31 Mart 1921 günü Lord Curzon İngiltere’nin Wahington Büyükelçisi Sir A.Geddes’e gönderdiği telgrafında; “Malta’da İngiliz Hükümeti’nin eli altında Ermeni soykırımına katılmaktan sanık tutuklu Türkler olduğunu, kurbanların kaybolması, dağılması veya başka sebepler yüzünden suç delillerini ortaya çıkarmak için büyük güçlüklerle karşılaşıldığını, Amerika’nın elinde bulunan kovuşturmaya yarayacak deliller bulunup bulunmadığını öğrenilmesini” istedi.
Büyükelçi 2 Haziran 1921 günü gönderdiği cevabında; “Amerika Dış İşleri Bakanlığı’nda birçok soruşturma yaptığını, Amerikalıların elinde Ermeni tehciri ve kırımıyla ilgili birçok belge olduğunu, ancak bu belgelerin olaylara karışmış kişilerden ziyade, suçların işlenişini gösterdiğini” belirterek, İngiliz Hükümeti arzu ederse kaynağı açıklanmamak kaydıyla bu belgeler Büyükelçilik emrine verileceğini, ancak bu belgelerin Malta’da tutuklu bulunan Türklerin kavuşturmasında delil olarak işe yarayabileği konusunda kuşkulu olduğunu yazdı.
16 Haziran 1921 günü Lord Curzon Washington Büyükelçiliğine Maltasürgünlerinin listesi gönderip; “Bu kişilerin herhangi birinin aleyhinde açılan Amerikan Hükümeti'nce bir delil sağlanıp sağlanamayacağını sordu. İki hafta sonra Büyükelçi Geddes şu cevabı gönderdi: ”Üzülerek arz edeyim ki, bu belgelerin içinde yargılanmak üzere Malta’da tutulu bulunan Türkler aleyhinde delil olarak kullanacak hiçbir şey yoktur.” (6)
İngilizlerin Ermeni kırımı bahanesiyle gerek Türk, gerekse evrensel hukuka uymayan usullerle tutukladığı, hapsettiği ve Malta’ya sürgün ettiği Türklerle ilgili dava çökmüştü. İngilizler yaygara yaptıkları gibi Türklerin Ermeni Soykırımı’na bulaştığına dair deliller bulamamışlar ve Türkler Ermeni Meselesinde aklanmıştı.
Bu netice üzerine iki yıldan fazla tutsak tutulan Malta sürgünlerinin çoğu Türkiye’de TBMM Hükümeti’nin elinde tutuklu bulunan İngilizlerle 1 Kasım 1921 günü değiş tokuş yapılarak, serbest bırakıldı. Daha önce kaçanlar kendi imkânlarıyla yurda döndü. 145 Malta sürgününden 15’i orada öldü.

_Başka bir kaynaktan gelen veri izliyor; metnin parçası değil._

(** * G1 post-evacuation cleanup: a shallow embedding of
      src/hotspot/share/gc/g1/g1YoungGCPostEvacuateTasks.cpp

    The classes of the file are embedded one module each, with the
    source's names.  C++ objects are records; a [HeapRegion*] is the
    region's index in the heap's region table; member functions that
    mutate the heap are computations in a state-and-abort monad over
    [G1CollectedHeap]; [size_t] and [uint] arithmetic wraps.  Timing,
    logging and JFR events (Ticks, log_debug, hr_printer, the phase-time
    records of the freeing and humongous subtasks) carry no heap state and
    are left out.

    The natives of the attach library on macOS,
      src/jdk.attach/macosx/native/libattach/VirtualMachineImpl.c,
    are embedded in the same monad, over the calls they make on the
    outside world. *)

From Stdlib Require Import ZArith Lia List Bool Permutation.
From Stdlib.Strings Require Import Byte.
From stdpp Require Import base numbers option list gmap sets sorting.
Import ListNotations.

Local Open Scope Z_scope.

(** ** Machine integers *)

(** [size_t] on the 64-bit VM and [uint]: unsigned, wrapping. *)
Definition size_t_bits : Z := 64.
Definition uint_bits : Z := 32.
Definition wrap_size_t (z : Z) : Z := z mod 2 ^ size_t_bits.
Definition wrap_uint (z : Z) : Z := z mod 2 ^ uint_bits.

(** ** Build and platform constants that the file only uses *)

Class VMConfig := {
  (** [#ifdef ASSERT]: whether [assert(...)] is compiled in. *)
  ASSERT : bool;
  COMPILER2_OR_JVMCI : bool;
  UseTLAB : bool;
  ResizeTLAB : bool;
  HeapWordSize : Z;
  (** [HeapRegion::GrainWords], [HeapRegion::GrainBytes]. *)
  GrainWords : Z;
  GrainBytes : Z;
  (** [G1CardTable::dirty_card_val()]. *)
  dirty_card_val : Z;
  (** [G1CardTable::addr_for]: the heap address a card stands for, and
      [G1CollectedHeap::heap_region_containing]: the index of the region
      an address lies in.  Both follow from the heap's fixed geometry. *)
  addr_for : nat -> Z;
  heap_region_containing : Z -> nat;
}.

(** ** Computations that may abort the VM *)

Inductive Abort : Type :=
| AssertFailed      (** a debug-only [assert] fired *)
| GuaranteeFailed   (** a [guarantee] fired (all builds) *)
| InvalidAccess.    (** a pointer or index outside its table *)

(** The state is returned in both cases: on [Fatal] it is the state at the
    moment the process aborts. *)
Inductive outcome (St A : Type) : Type :=
| Ok (a : A) (s : St)
| Fatal (why : Abort) (s : St).
Arguments Ok {St A} a s.
Arguments Fatal {St A} why s.

Definition M (St A : Type) : Type := St -> outcome St A.

#[global] Instance M_ret {St} : MRet (M St) := fun A (a : A) s => Ok a s.

#[global] Instance M_bind {St} : MBind (M St) :=
  fun A B (k : A -> M St B) (c : M St A) s =>
    match c s with
    | Ok a s' => k a s'
    | Fatal why s' => Fatal why s'
    end.

Definition gets {St A} (f : St -> A) : M St A := fun s => Ok (f s) s.
Definition modify {St} (f : St -> St) : M St unit := fun s => Ok tt (f s).
Definition fatal {St A} (why : Abort) : M St A := fun s => Fatal why s.

Definition guarantee {St} (b : bool) : M St unit :=
  if b then mret tt else fatal GuaranteeFailed.

Definition assert_ `{VMConfig} {St} (b : bool) : M St unit :=
  if ASSERT && negb b then fatal AssertFailed else mret tt.

(** A pointer dereference or array read: the value when it is there. *)
Definition deref {St A} (o : option A) : M St A :=
  match o with
  | Some a => mret a
  | None => fatal InvalidAccess
  end.

(** A loop over a list, threading an accumulator ([for] over a container). *)
Fixpoint foldM {St A B} (f : B -> A -> M St B) (l : list A) (b : B) : M St B :=
  match l with
  | [] => mret b
  | x :: l' => b' ← f b x; foldM f l' b'
  end.

Definition final_state {St A} (o : outcome St A) : St :=
  match o with Ok _ s => s | Fatal _ s => s end.

Definition is_Ok {St A} (o : outcome St A) : bool :=
  match o with Ok _ _ => true | Fatal _ _ => false end.

(** ** Regions and the heap *)

Inductive HeapRegionType : Type :=
| FreeTag | EdenTag | SurvTag | StartsHumongousTag | ContinuesHumongousTag | OldTag.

Turgut Reis leventlerinin yanına gömüldü. 20 kadarı tek tek veya topluca kaçmayı başardı.
Günümüz ve Malta Sürgünleri
Son yıllarda Türk Ordusu’na kumpas kurularak yüzlerce Türk Silahlı Kuvvetler mensubunun hapishanelere tıkılması Malta Sürgünleri olayını hatırlatmış, bâzı politikacı ve yazarlar Türk Ordusuna yapılanın Malta Sürgünleri’ne yapılanın aynısı olduğuna dikkat çekmişlerdir. Fakat Malta Sürgünleri yukarda anlattığımız târihî ve hukukî olaylarla aklanmasına rağmen, Türkiye’de günümüzde bâzıları Malta Sürgünlerini hâlâ suçlamaya devam etmektedir.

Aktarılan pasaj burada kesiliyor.